The men’s 1500m was almost as close, but lacked a bit of luster due to a very slow early pace and the late scratch of American mile record holder Alan Webb, who suffered a hamstring injury in his qualifying race. Beijing Olympian Leo Manzano took the field through 400 meters in 61 seconds and through 800 in a truly pedestrian 2:03. With 550 meters remaining Stephen Pifer saw a chance and bolted into the lead. He stayed in front until entering the final bend, where first Lopez Lomong and then Manzano went by him. In a virtual replay of the men’s 800 finish, Lopez and Manzano battled the length of the homestretch, with Lomong eventually winning in 3:41.68. Dorian Ulrey of the University of Arkansas also passed Pifer to capture third place in 3:42.84.

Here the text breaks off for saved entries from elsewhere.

Lemma words_bytes_app ws rest :
  Forall u32_range_P ws →
  words_of_bytes (bytes_of_words ws ++ rest) = ws ++ words_of_bytes rest.
Proof.
  induction 1 as [|w ws Hw _ IH]; [done|].
  rewrite bytes_of_words_cons. cbn [le32 app words_of_bytes]. rewrite word_le32 by done.
  by rewrite IH.
Qed.

Lemma words_of_bytes_of_words ws :
  Forall u32_range_P ws → words_of_bytes (bytes_of_words ws) = ws.
Proof.
  intros H. rewrite <- (app_nil_r (bytes_of_words ws)), words_bytes_app by done.
  simpl. apply app_nil_r.
Qed.

Lemma length_words_of_bytes n b : length b = (4 * n)%nat → length (words_of_bytes b) = n.
Proof.
  revert b. induction n as [|n IH]; intros b H.
  - by apply nil_length_inv in H as ->.
  - destruct b as [|b0 [|b1 [|b2 [|b3 b]]]]; simpl in H; try lia.
    simpl. rewrite (IH b); [done | lia].
Qed.

Lemma words_of_bytes_range n b :
  length b = (4 * n)%nat → Forall (λ y, 0 ≤ y < 256) b → Forall u32_range_P (words_of_bytes b).
Proof.
  revert b. induction n as [|n IH]; intros b H HF.
  - apply nil_length_inv in H as ->. constructor.
  - destruct b as [|b0 [|b1 [|b2 [|b3 b]]]]; simpl in H; try lia.
    repeat match goal with H : Forall _ (_ :: _) |- _ => apply Forall_cons in H as [? ?] end.
    simpl. constructor; [unfold u32_range_P; lia | apply IH; [lia | done]].
Qed.

Lemma bytes_of_words_of_bytes n b :
  length b = (4 * n)%nat → Forall (λ y, 0 ≤ y < 256) b → bytes_of_words (words_of_bytes b) = b.
Proof.
  revert b. induction n as [|n IH]; intros b H HF.
  - by apply nil_length_inv in H as ->.
  - destruct b as [|b0 [|b1 [|b2 [|b3 b]]]]; simpl in H; try lia.
    repeat match goal with H : Forall _ (_ :: _) |- _ => apply Forall_cons in H as [? ?] end.
    cbn [words_of_bytes]. rewrite bytes_of_words_cons, (IH b) by (done || lia).
    unfold le32. simpl. repeat f_equal; zdm.
Qed.

(** ** Lemmas: buffers *)

Lemma splice_ok b off s :
  0 ≤ off → off + zlen s ≤ zlen b →
  ∃ b', splice b off s = Ok b' ∧ length b' = length b ∧
    ∀ k, 0 ≤ k → b' !! Z.to_nat k =
      if (off <=? k) && (k <? off + zlen s) then s !! Z.to_nat (k - off) else b !! Z.to_nat k.
Proof.
  intros H1 H2. unfold splice.
  rewrite (proj2 (Z.leb_le _ _) H1), (proj2 (Z.leb_le _ _) H2). simpl.
  eexists; split; [done|]. unfold zlen in *. split.
  - rewrite !length_app, length_take, length_drop. lia.
  - intros k Hk. destruct (Z.leb_spec off k), (Z.ltb_spec k (off + Z.of_nat (length s))); simpl.
    + rewrite lookup_app_r by (rewrite length_take; lia).
      rewrite lookup_app_l by (rewrite length_take; lia).
      f_equal. rewrite length_take. lia.
    + rewrite lookup_app_r by (rewrite length_take; lia).
      rewrite lookup_app_r by (rewrite length_take; lia).
      rewrite lookup_drop. f_equal. rewrite length_take. lia.
    + rewrite lookup_app_l by (rewrite length_take; lia). apply lookup_take_lt. lia.
    + lia.
Qed.

Lemma splice_eq b off s :
  0 ≤ off → off + zlen s ≤ zlen b →
  splice b off s = Ok (take (Z.to_nat off) b ++ s ++ drop (Z.to_nat (off + zlen s)) b).
Proof.
  intros H1 H2. unfold splice. by rewrite (proj2 (Z.leb_le _ _) H1), (proj2 (Z.leb_le _ _) H2).
Qed.

Lemma splice_Forall P b off s b' :
  splice b off s = Ok b' → Forall P b → Forall P s → Forall P b'.
Proof.
  unfold splice. zcase; [|done]. intros [= <-] Hb Hs.
  apply Forall_app; split; [by apply Forall_take|].
  apply Forall_app; split; [done | by apply Forall_drop].
Qed.

Lemma slice_ok b off n :
  0 ≤ off → 0 ≤ n → off + n ≤ zlen b →
  slice b off n = Ok (take (Z.to_nat n) (drop (Z.to_nat off) b)).
Proof.
  intros H1 H2 H3. unfold slice.
  by rewrite (proj2 (Z.leb_le _ _) H1), (proj2 (Z.leb_le _ _) H2), (proj2 (Z.leb_le _ _) H3).
Qed.

(** Two lists of the same length with the same elements are equal. *)
Lemma list_eq_len {A} (l k : list A) :
  length l = length k → (∀ i, (i < length l)%nat → l !! i = k !! i) → l = k.
Proof.
  intros HL H. apply list_eq. intros i. destruct (decide (i < length l)%nat) as [Hi|Hi].
  - auto.
  - rewrite !lookup_ge_None_2 by lia. done.
Qed.

(** ** Lemmas: the stored structures *)

Definition inode_ok (i : inode) : Prop :=
  u32_range_P (i_no i) ∧ u32_range_P (i_size i) ∧ u32_range_P (i_open_cnts i) ∧
  length (i_sectors i) = 13%nat ∧ Forall u32_range_P (i_sectors i).

Lemma inode_words_range i : inode_ok i → Forall u32_range_P (inode_words i).
Proof.
  intros (?&?&?&?&?). unfold inode_words. repeat (apply Forall_cons; split; [done|]).
  simpl. apply Forall_cons; split; [unfold u32_range_P; destruct (write_deny i); lia|].
  apply Forall_app; split; [done|]. repeat constructor; lia.
Qed.

Lemma length_inode_bytes i : length (i_sectors i) = 13%nat → length (inode_bytes i) = 76%nat.
Proof.
  intros H. unfold inode_bytes. rewrite length_bytes_of_words. unfold inode_words.
  rewrite !length_app. simpl. lia.
Qed.

(** An inode written to the disk is read back as it was. *)
Lemma inode_of_inode_bytes i : inode_ok i → inode_of_bytes (inode_bytes i) = Ok i.
Proof.
  intros H. unfold inode_of_bytes, inode_bytes.
  rewrite words_of_bytes_of_words by by apply inode_words_range.
  destruct H as (_&_&_&HL&_). destruct i as [no sz cn dn secs]. simpl in *.
  unfold inode_of_words, inode_words, aget. simpl.
  rewrite slice_ok; [|lia|lia|unfold zlen; simpl; rewrite length_app; simpl; lia].
  simpl. f_equal. f_equal.
  - by destruct dn.
  - change (Z.to_nat 13) with 13%nat. rewrite <- HL. apply take_app_length.
Qed.

(** Decoding accepts any 76 bytes. *)
Lemma inode_of_bytes_total b :
  length b = 76%nat → Forall (λ y, 0 ≤ y < 256) b →
  ∃ i, inode_of_bytes b = Ok i ∧ inode_ok i.
Proof.
  intros HL HF. unfold inode_of_bytes.
  pose proof (length_words_of_bytes 19 b HL) as HW.
  pose proof (words_of_bytes_range 19 b HL HF) as HR.
  destruct (words_of_bytes b) as [|w0 [|w1 [|w2 [|w3 ws]]]]; simpl in HW; try lia.
  repeat match goal with H : Forall _ (_ :: _) |- _ => apply Forall_cons in H as [? ?] end.
  unfold inode_of_words, aget. simpl.
  rewrite slice_ok; [|lia|lia|unfold zlen; simpl; lia]. simpl.
  eexists; split; [done|]. unfold inode_ok; simpl. split_and!; try done.
  - rewrite length_take, length_drop. cbn [length]. lia.
  - apply Forall_take, Forall_drop. repeat constructor; done.
Qed.

Definition de_ok (e : dir_entry) : Prop :=
  length (filename e) = 16%nat ∧ u32_range_P (de_i_no e) ∧ u32_range_P (f_type e).

Lemma length_de_bytes e : length (filename e) = 16%nat → length (de_bytes e) = 24%nat.
Proof. intros H. unfold de_bytes. rewrite !length_app, H. done. Qed.

Lemma de_of_de_bytes e : de_ok e → de_of_bytes (de_bytes e) = Ok e.
Proof.
  intros (HL & H1 & H2). pose proof (length_de_bytes e HL) as HB.
  unfold de_of_bytes. rewrite !slice_ok by (unfold zlen; rewrite ?HB; lia).
  cbn [mbind outcome_bind]. destruct e as [nm no ty]. unfold de_bytes. simpl in *.
  change (Z.to_nat 16) with 16%nat. change (Z.to_nat 8) with 8%nat.
  change (Z.to_nat 0) with 0%nat. rewrite drop_0, <- HL, take_app_length, drop_app_length.
  cbn [take app le32 words_of_bytes]. rewrite !word_le32 by done. done.
Qed.

Lemma sb_of_sb_bytes s pad :
  Forall u32_range_P (sb_words s) → sb_of_bytes (sb_bytes s pad) = Ok s.
Proof.
  intros H. unfold sb_of_bytes, sb_bytes. rewrite words_bytes_app by done. by destruct s.
Qed.

(** ** Lemmas: transfers *)

Lemma disk_wf_insert d lba s :
  disk_wf d → length s = 512%nat → Forall (λ y, 0 ≤ y < 256) s → disk_wf (<[lba := s]> d).
Proof. intros. by apply map_Forall_insert_2. Qed.

Lemma disk_read_one d lba s : d !! lba = Some s → disk_read d lba 1 = Ok s.
Proof. intros H. simpl. mrun H. by rewrite app_nil_r. Qed.

Lemma disk_write_one d lba buf :
  is_Some (d !! lba) → 512 ≤ zlen buf → disk_write d lba buf 1 = Ok (<[lba := take 512 buf]> d).
Proof. intros [s Hs] HB. simpl. mrun Hs. by rewrite (proj2 (Z.leb_le _ _) HB). Qed.

Lemma sectors_insert d lba n k s : sectors d lba n → sectors (<[k := s]> d) lba n.
Proof.
  intros H j Hj. destruct (decide (j = k)) as [->|]; simplify_map_eq; [by eexists | auto].
Qed.

Lemma sectors_split d lba n m :
  0 ≤ m ≤ n → sectors d lba n → sectors d lba m ∧ sectors d (lba + m) (n - m).
Proof. intros Hm H. split; intros k Hk; apply H; lia. Qed.

Lemma dbyte_insert d lba s a :
  length s = 512%nat →
  dbyte (<[lba := s]> d) a =
    if (512 * lba <=? a) && (a <? 512 * (lba + 1)) then s !! Z.to_nat (a - 512 * lba) else dbyte d a.
Proof.
  intros HL. unfold dbyte.
  destruct (Z.leb_spec (512 * lba) a), (Z.ltb_spec a (512 * (lba + 1))); simpl.
  2,3,4: rewrite lookup_insert_ne by zdm; done.
  replace (a / 512) with lba by zdm. rewrite lookup_insert_eq. simpl. f_equal. zdm.
Qed.

Lemma disk_read_ok d lba n :
  disk_wf d → 0 ≤ lba → sectors d lba (Z.of_nat n) →
  ∃ b, disk_read d lba n = Ok b ∧ length b = (512 * n)%nat ∧ Forall (λ y, 0 ≤ y < 256) b ∧
    ∀ k, 0 ≤ k < 512 * Z.of_nat n → b !! Z.to_nat k = dbyte d (512 * lba + k).
Proof.
  intros Hwf. revert lba. induction n as [|n IH]; intros lba Hl HS.
  - exists []. split_and!; [done|done|constructor|lia].
  - destruct (HS lba ltac:(lia)) as [s Hs].
    destruct (Hwf _ _ Hs) as [HL HF].
    destruct (IH (lba + 1)) as (b & Hb & Lb & Fb & Kb); [lia | intros k Hk; apply HS; lia |].
    exists (s ++ b). simpl. rewrite Hs. simpl. rewrite Hb. simpl. split_and!; [done| | |].
    + rewrite length_app. lia.
    + by apply Forall_app.
    + intros k Hk. destruct (decide (k < 512)) as [Hk'|Hk'].
      * rewrite lookup_app_l by lia. unfold dbyte.
        replace ((512 * lba + k) / 512) with lba by zdm. rewrite Hs. simpl. f_equal. zdm.
      * rewrite lookup_app_r by lia. replace (Z.to_nat k - length s)%nat with (Z.to_nat (k - 512)) by lia.
        rewrite Kb by lia. f_equal. lia.
Qed.

Lemma disk_write_ok d lba buf n :
  disk_wf d → 0 ≤ lba → sectors d lba (Z.of_nat n) → 512 * Z.of_nat n ≤ zlen buf →
  Forall (λ y, 0 ≤ y < 256) buf →
  ∃ d', disk_write d lba buf n = Ok d' ∧ disk_wf d' ∧
    (∀ k, is_Some (d !! k) → is_Some (d' !! k)) ∧
    (∀ k, ¬ (lba ≤ k < lba + Z.of_nat n) → d' !! k = d !! k) ∧
    ∀ a, dbyte d' a =
      if (512 * lba <=? a) && (a <? 512 * (lba + Z.of_nat n)) then buf !! Z.to_nat (a - 512 * lba)
      else dbyte d a.
Proof.
  revert d lba buf. induction n as [|n IH]; intros d lba buf Hwf Hl HS HB HF.
  - exists d. split_and!; try done. intros a.
    destruct (Z.leb_spec (512 * lba) a), (Z.ltb_spec a (512 * (lba + Z.of_nat 0))); done || lia.
  - destruct (HS lba ltac:(lia)) as [s Hs].
    assert (Ht : length (take 512 buf) = 512%nat) by (rewrite length_take; unfold zlen in HB; lia).
    destruct (IH (<[lba := take 512 buf]> d) (lba + 1) (drop 512 buf)) as (d' & Hd & W' & S' & O' & B').
    + apply disk_wf_insert; [done | done | by apply Forall_take].
    + lia.
    + apply sectors_insert. intros k Hk. apply HS. lia.
    + unfold zlen in *. rewrite length_drop. lia.
    + by apply Forall_drop.
    + exists d'. simpl. rewrite Hs. simpl. rewrite (proj2 (Z.leb_le 512 (zlen buf))) by lia.
      split_and!; [done | done | | |].
      * intros k Hk. apply S'. destruct (decide (k = lba)) as [->|]; simplify_map_eq; [by eexists|done].
      * intros k Hk. rewrite O' by lia. rewrite lookup_insert_ne by lia. done.
      * intros a. rewrite B', dbyte_insert by done.
        destruct (Z.leb_spec (512 * (lba + 1)) a), (Z.leb_spec (512 * lba) a),
          (Z.ltb_spec a (512 * (lba + 1 + Z.of_nat n))), (Z.ltb_spec a (512 * (lba + 1))),
          (Z.ltb_spec a (512 * (lba + Z.of_nat (S n)))); simpl; try done; try lia.
        -- rewrite lookup_drop. f_equal. lia.
        -- apply lookup_take_lt. lia.
Qed.

Lemma disk_read_app d lba n m :
  disk_read d lba (n + m) =
    (b ← disk_read d lba n; b' ← disk_read d (lba + Z.of_nat n) m; Ok (b ++ b')).
Proof.
  revert lba. induction n as [|n IH]; intros lba.
  - simpl. rewrite Z.add_0_r. by destruct (disk_read d lba m).
  - cbn [Nat.add disk_read]. destruct (d !! lba) as [s|]; [simpl|done]. rewrite IH.
    destruct (disk_read d (lba + 1) n) as [b| | | |]; simpl; try done.
    replace (lba + 1 + Z.of_nat n) with (lba + Z.of_nat (S n)) by lia.
    destruct (disk_read d (lba + Z.of_nat (S n)) m); simpl; try done. by rewrite app_assoc.
Qed.

Lemma disk_write_app d lba buf n m :
  disk_write d lba buf (n + m) =
    (d' ← disk_write d lba buf n; disk_write d' (lba + Z.of_nat n) (drop (512 * n) buf) m).
Proof.
  revert d lba buf. induction n as [|n IH]; intros d lba buf.
  - simpl. by rewrite Z.add_0_r.
  - cbn [Nat.add disk_write]. destruct (d !! lba) as [s|]; [simpl|done]. zcase; [|done]. rewrite IH.
    destruct (disk_write (<[lba:=take 512 buf]> d) (lba + 1) (drop 512 buf) n); simpl; try done.
    rewrite drop_drop. f_equal; [lia|]. f_equal. lia.
Qed.

Lemma length_disk_read d lba n b : disk_wf d → disk_read d lba n = Ok b → length b = (512 * n)%nat.
Proof.
  intros Hwf. revert lba b. induction n as [|n IH]; intros lba b H; simpl in H; inv_ok; [done|].
  destruct (Hwf _ _ H0) as [HL _]. rewrite length_app, HL, (IH _ _ H). lia.
Qed.

Lemma disk_write_wf d lba buf n d' :
  disk_wf d → Forall (λ y, 0 ≤ y < 256) buf → disk_write d lba buf n = Ok d' → disk_wf d'.
Proof.
  revert d lba buf. induction n as [|n IH]; intros d lba buf Hwf HF H; simpl in H; [by inv_ok|].
  apply bind_ok_iff in H as (s & _ & H). revert H. zcase; [|done]. intros H.
  eapply IH; [| |done].
  - apply disk_wf_insert; [done | rewrite length_take; unfold zlen in *; lia | by apply Forall_take].
  - by apply Forall_drop.
Qed.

Hazel Clark led wire to wire in the women’s 800m to claim her fifth U.S. outdoor title with a time of 2:00.79. She took the field through 400m in 59.43 and held strong into the homestretch before tightening up and nearly handing the race to the fast-closing NCAA champion, Geena Gall.

The women’s 3000m steeplechase final featured two rivals who have traded the American record back and fourth a few times

Jenny Barringer took the title in the women's 3000m steeplechase. Photo: Victah Sailer

over the past two years (it’s a very new event): the University of Colorado’s Jenny Barringer and reigning indoor 1500m national champion Anna Willard. As predicted, Barringer went straight to the front and Willard tucked in behind her. Runners popped off the back of the lead pack one by one under the pressure of Barringer’s steady, unrelenting pace. Barringer opened a 10-meter gap on everyone in the first lap of the last mile. A lap later it was 25 meters.  The race for second remained close between Lindsay Anderson, Willard and Bridget Franek. Franek made her move entering the bell lap and Allen was dropped. Willard covered the gap and countered, pulling clear of the Penn State junior. Although her victory was already assured, Barringer kicked hard in the homestretch. Her winning time was 9:29.38. Willard, perhaps tired from the previous day’s 1500m final, was well off her best in 9:35.01. Franek shattered her PR in finishing third at 9:36.74.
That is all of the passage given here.